In Mazo de la Roche: The Hidden Life author Joan Givner writes about the author through a feminist lens, offering a new, or “hidden” perspective behind the author’s fiction, especially her fictional autobiography Ringing the Changes. The Hidden Life was published in 1989, so it predates the two other de la Roche biographies I have read (Thirty-Two Short Views of Mazo de la Roche from 1996 and Mazo de la Roche: Rich and Famous Writer from 2006) and thus its revelations unfortunately did not seem to be so dramatic since both of those subsequent works dealt with Givner’s arguments. The result for me, the reader, was that the other biographers stole Givner’s thunder by citing her in their own works. Nevertheless what I didn’t read in either later work and had never even known was that de la Roche probably didn’t win the Atlantic Monthly prize for Jalna strictly on her novel’s own merit:
“Although he [Atlantic Monthly editor Ellery Sedgewick] liked Jalna very much on its own merits, there seems little doubt that it was above all his longstanding sympathy for the struggling author that influenced the outcome of the competition. Alfred McIntyre of Little, Brown (which had a co-publishing arrangement with the Atlantic Monthly) thought the prize should go to a novel called Matts but nevertheless agreed that Jalna should be published; he suggested offering the same contract that was being proposed to another competitor, Mary Ellen Chase, for An Upland Romance.”

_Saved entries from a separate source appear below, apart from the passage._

(* ===== verification/FedHandles.v ===== *)
(** * hla-federate: handle conversions

    [hla-federate/src/handles.rs], and the encoders at the end of
    [ambassador.rs].  The federate library has codecs of its own, next to
    those of [hla-rti/src/handles.rs] ([Handles]); a handle that does not
    decode is [None] here.  [agreement] below: the two crates read and write
    the same bytes. *)

From S2P Require Import Prelude Float64 CoreTypes Exception Proto.

Definition encode_object_class (h : ObjectClassHandle) : ProtoHandle := to_be_bytes 4 (och_raw h).
Definition decode_object_class (p : ProtoHandle) : option ObjectClassHandle :=
  if negb (length p =? 4)%nat then None else Some (ObjectClassHandle_new (from_be_bytes p)).

Definition encode_attribute (h : AttributeHandle) : ProtoHandle := to_be_bytes 4 (ah_raw h).
Definition decode_attribute (p : ProtoHandle) : option AttributeHandle :=
  if negb (length p =? 4)%nat then None else Some (AttributeHandle_new (from_be_bytes p)).

Definition encode_interaction_class (h : InteractionClassHandle) : ProtoHandle := to_be_bytes 4 (ich_raw h).
Definition decode_interaction_class (p : ProtoHandle) : option InteractionClassHandle :=
  if negb (length p =? 4)%nat then None else Some (InteractionClassHandle_new (from_be_bytes p)).

Definition encode_parameter (h : ParameterHandle) : ProtoHandle := to_be_bytes 4 (ph_raw h).
Definition decode_parameter (p : ProtoHandle) : option ParameterHandle :=
  if negb (length p =? 4)%nat then None else Some (ParameterHandle_new (from_be_bytes p)).

Definition encode_object_instance (h : ObjectInstanceHandle) : ProtoHandle := to_be_bytes 8 (oih_raw h).
Definition decode_object_instance (p : ProtoHandle) : option ObjectInstanceHandle :=
  if negb (length p =? 8)%nat then None else Some (ObjectInstanceHandle_new (from_be_bytes p)).

Definition decode_federate (p : ProtoHandle) : option FederateHandle :=
  if negb (length p =? 4)%nat then None else Some (FederateHandle_new (from_be_bytes p)).

(** [filter_map(..).collect()]: a later entry replaces an earlier one of the
    same handle, as [HashMap::extend] inserts them in turn. *)
Definition decode_entry {H} (dec : ProtoHandle → option H) (e : option ProtoHandle * list byte)
    : option (H * list byte) := h ← (p ← e.1; dec p); Some (h, e.2).
Definition collect {H V} `{Countable H} (l : list (H * V)) : gmap H V :=
  foldl (λ m e, <[e.1 := e.2]> m) ∅ l.

Definition decode_attribute_value_map (p : ProtoValueMap) : gmap AttributeHandle (list byte) :=
  collect (omap (decode_entry decode_attribute) p).
Definition decode_parameter_value_map (p : ProtoValueMap) : gmap ParameterHandle (list byte) :=
  collect (omap (decode_entry decode_parameter) p).

(** ** The encoders of [ambassador.rs] *)

Definition encode_resign_action (a : ResignAction) : Z :=
  match a with
  | UnconditionallyDivestAttributes => 0
  | DeleteObjects => 1
  | CancelPendingOwnershipAcquisitions => 2
  | DeleteObjectsThenDivest => 3
  | CancelThenDeleteThenDivest => 4
  | NoAction => 5
  end.

Definition encode_attr_set (set : gset AttributeHandle) : list ProtoHandle := encode_attribute <$> elements set.
Definition encode_attr_value_map (map : gmap AttributeHandle (list byte)) : ProtoValueMap :=
  (λ '(h, v), (Some (encode_attribute h), v)) <$> map_to_list map.
Definition encode_param_value_map (map : gmap ParameterHandle (list byte)) : ProtoValueMap :=
  (λ '(h, v), (Some (encode_parameter h), v)) <$> map_to_list map.

(** ** What the codecs promise *)

(** Decoding inverts encoding on the values of the machine type, and encoded
    handles are always accepted. *)
Class FedWire {H : Type} (valid : H → Prop) (enc : H → ProtoHandle) (dec : ProtoHandle → option H) : Prop :=
  { fed_wire_roundtrip h : valid h → dec (enc h) = Some h;
    fed_wire_accepted h : is_Some (dec (enc h)) }.

Ltac solve_fed_wire :=
  unfold encode_object_class, decode_object_class, encode_attribute, decode_attribute,
    encode_interaction_class, decode_interaction_class, encode_parameter, decode_parameter,
    encode_object_instance, decode_object_instance, decode_federate;
  split; intros [z]; cbn [och_raw ah_raw ich_raw ph_raw oih_raw fh_raw];
  rewrite length_to_be_bytes; cbn -[to_be_bytes from_be_bytes];
  [intros Hz; f_equal; f_equal; by apply from_to_be_bytes_u | by eexists].

#[export] Instance fed_object_class_wire : FedWire (λ h, u_in 32 (och_raw h)) encode_object_class decode_object_class.
Proof. solve_fed_wire. Qed.
#[export] Instance fed_attribute_wire : FedWire (λ h, u_in 32 (ah_raw h)) encode_attribute decode_attribute.
Proof. solve_fed_wire. Qed.
#[export] Instance fed_interaction_class_wire :
  FedWire (λ h, u_in 32 (ich_raw h)) encode_interaction_class decode_interaction_class.
Proof. solve_fed_wire. Qed.
#[export] Instance fed_parameter_wire : FedWire (λ h, u_in 32 (ph_raw h)) encode_parameter decode_parameter.
Proof. solve_fed_wire. Qed.
#[export] Instance fed_object_instance_wire :
  FedWire (λ h, u_in 64 (oih_raw h)) encode_object_instance decode_object_instance.
Proof. solve_fed_wire. Qed.

Lemma decode_list {H} `{FedWire H valid enc dec} l : Forall valid l → omap dec (enc <$> l) = l.
Proof. induction 1 as [|h l Hh Hl IH]; [done|]. csimpl. by rewrite fed_wire_roundtrip, IH. Qed.

(** Collecting the entries of a map gives the map. *)
Lemma collect_lookup {H V} `{Countable H} (l : list (H * V)) (m : gmap H V) k :
  NoDup l.*1 → foldl (λ m e, <[e.1 := e.2]> m) m l !! k = (list_to_map l : gmap H V) !! k ∪ m !! k.
Proof.
  revert m. induction l as [|[h v] l IH]; intros m; csimpl; [by rewrite lookup_empty, (left_id_L None _)|].
  intros [Hh Hl]%NoDup_cons. rewrite IH by done. destruct (decide (k = h)) as [->|].
  - rewrite !lookup_insert_eq, (not_elem_of_list_to_map_1 l h) by done. by destruct (m !! h).
  - by rewrite !lookup_insert_ne.
Qed.
Lemma collect_map_to_list {H V} `{Countable H} (m : gmap H V) : collect (map_to_list m) = m.
Proof.
  apply map_eq. intros k. unfold collect. rewrite collect_lookup by apply NoDup_fst_map_to_list.
  by rewrite list_to_map_to_list, lookup_empty, (right_id_L None _).
Qed.

Lemma decode_entries {H} `{Countable H} `{!FedWire valid enc dec} (m : gmap H (list byte)) :
  map_Forall (λ h _, valid h) m →
  collect (omap (decode_entry dec) ((λ '(h, v), (Some (enc h), v)) <$> map_to_list m)) = m.
Proof.
  intros Hm. rewrite <- (collect_map_to_list m) at 2. f_equal.
  assert (Hl : ∀ h v, (h, v) ∈ map_to_list m → valid h) by (intros h v ?%elem_of_map_to_list; by eapply Hm).
  induction (map_to_list m) as [|[h v] l IH]; [done|]. csimpl.
  assert (He : decode_entry dec (Some (enc h), v) = Some (h, v)).
  { unfold decode_entry. simpl. by rewrite fed_wire_roundtrip by (eapply Hl; by left). }
  rewrite He. f_equal. apply IH.
  intros h' v' Hin. eapply Hl. by right.
Qed.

The two books that I read which were published after this one seemed, in retrospect, like condensed versions of Givner’s. Givner offered more detail about the life of Mazo de la Roche and her lifetime companion Caroline Clement and probed the neuroses and snobbery that the other authors merely glanced at. She also gave the reasons for each and every change of house, as these women were on the run so often you’d half expected them to be career criminals. De la Roche could never feel settled and always complained about the weather wherever she was. I found it incredible that in all the times that she and Clement crossed the Atlantic, the longest time they ever spent living in any particular house was for a mere two-year stretch. How could anyone in her household find the security of a home life when they were upping sticks every five minutes? Eventually she would feel the need to return to Canada, where she soon felt confined yet could not leave due to World War II:
“For Mazo, the greatest deprivation of the war was that she could not return to England as she had planned to do after a year’s visit to Canada. Her letters are studded with cries of ‘homesickness’ for England, as undoubtedly they would have been for Canada if she had been confined to England–for her homesickness was really for a place that never existed.”

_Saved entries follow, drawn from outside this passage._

(** ** Steps *)

Inductive AmbassadorEvent :=
| A_call (id : positive) (request : Req)
| A_disconnect (id : positive)
| A_go (id : positive)
| A_cancel (id : positive)
| A_write (ok : bool)
| A_recv (r : result CodecError Frame)
| A_pump.

Definition ambassador_step (e : AmbassadorEvent) (s : Ambassador A) : option (Ambassador A) :=
  match e with
  | A_call id request => match am_calls s !! id with None => Some (call_start id request s) | Some _ => None end
  | A_disconnect id => match am_calls s !! id with None => Some (disconnect_start id s) | Some _ => None end
  | A_go id => c ← am_calls s !! id; call_step id c s
  | A_cancel id =>
      c ← am_calls s !! id;
      match c_phase c with C_sending _ _ | C_awaiting => Some (call_goto id C_cancelled s) | _ => None end
  | A_write ok =>
      match am_writer s, am_frame_tx s with
      | true, f :: q =>
          Some (if ok then set_am_sent (am_sent s ++ [f]) (set_am_frame_tx q s)
                else set_am_writer false (set_am_frame_tx [] s))
      | _, _ => None
      end
  | A_recv r => match am_pump s with P_running => Some (pump_loop r s) | _ => None end
  | A_pump =>
      match am_pump s with
      | P_sending f => '(s, _) ← frame_send f s; Some (set_am_pump P_running s)
      | _ => None
      end
  end.

Fixpoint ambassador_steps (es : list AmbassadorEvent) (s : Ambassador A) : option (Ambassador A) :=
  match es with [] => Some s | e :: es => s' ← ambassador_step e s; ambassador_steps es s' end.
End connect.

(** ** Who waits for what *)

(** A call that has not returned and whose response has not come. *)
Definition waiting (c : Call) : Prop :=
  c_rx c = Os_empty ∧ (c_phase c = C_awaiting ∨ ∃ f, c_phase c = C_sending f After_call).

(** The pump received a response to number [seq] with [body]. *)
Definition received (es : list AmbassadorEvent) (seq : Z) (b : list byte) : Prop :=
  ∃ f p, A_recv (Ok f) ∈ es ∧ message_type (header f) = HlaCallResponse ∧
    HlaCallResponsePayload_decode (payload f) = Ok p ∧ response_to_sequence_number p = seq ∧ body p = b.

Definition put (b : list byte) (c : Call) : Call :=
  match c_rx c with Os_empty => set_c_rx (Os_sent b) c | _ => c end.

Lemma received_app es e seq b : received es seq b → received (es ++ e) seq b.
Proof. intros (f & p & Hin & ?). exists f, p. split; [|done]. apply elem_of_app. by left. Qed.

Givner reproduced correspondence between de la Roche and her editor and publishers who were not always enthusiastic about the author’s diversions from the Jalna oeuvre. They wanted her to stick with the guaranteed moneymaker Jalna sequels (and prequels) yet de la Roche always threatened to defect to another publisher if they didn’t accept her diverse submissions.
De la Roche wanted to win the Governor General’s Award for fiction, yet most of her best work was published before the award was inaugurated in 1937. Perhaps she felt miffed at being overlooked for this annual award, so she focussed her sights on the Nobel Prize for Literature instead. Givner cited passages from de la Roche’s letters to her editor and publisher, where she asks excitedly about what they should be doing to submit her as a possible contender. Her efforts, however, got on their nerves:
“He [Edward Weeks, her editor] may have suggested casually that, because of her great popularity in Europe, she had an outside chance of winning the Nobel. At any rate, Mazo later consoled herself with his reported comment that if she had been an American she would have won. However Weeks himself may have felt about the subject, he certainly lived to regret that she ever got wind of it, because she nagged him endlessly.”
When analyzing de la Roche’s legacy in 1989 when the book was published, Givner felt that the author was forgotten and out of favour with contemporary readers. After her death in 1961, de la Roche suffered the sexist sting of reviewers who looked at her work as unimportant and merely “reading for pleasure”. It is now thirty-three years since the book’s publication and I believe that de la Roche’s reputation has been rehabilitated, especially in the area where I live, near the source of the Jalna novels. Regional, provincial and national recognition has awarded her with historic sites, plaques, street names and a school.
The Hidden Life was a brief book of only 243 pages supplemented with 26 pages of endnotes. It was nonetheless a slow read that took me thirteen days to finish, but that is not an unfavorable remark about the writing. Givner packed each page with citations yet I saved reading all the endnotes till the end of each chapter. The solid blocks of text were rich in information and dripping with revelations that a new de la Roche admirer such as myself found irresistible. In spite of its brevity and the length of time it took me to read, I still felt that I raced through it.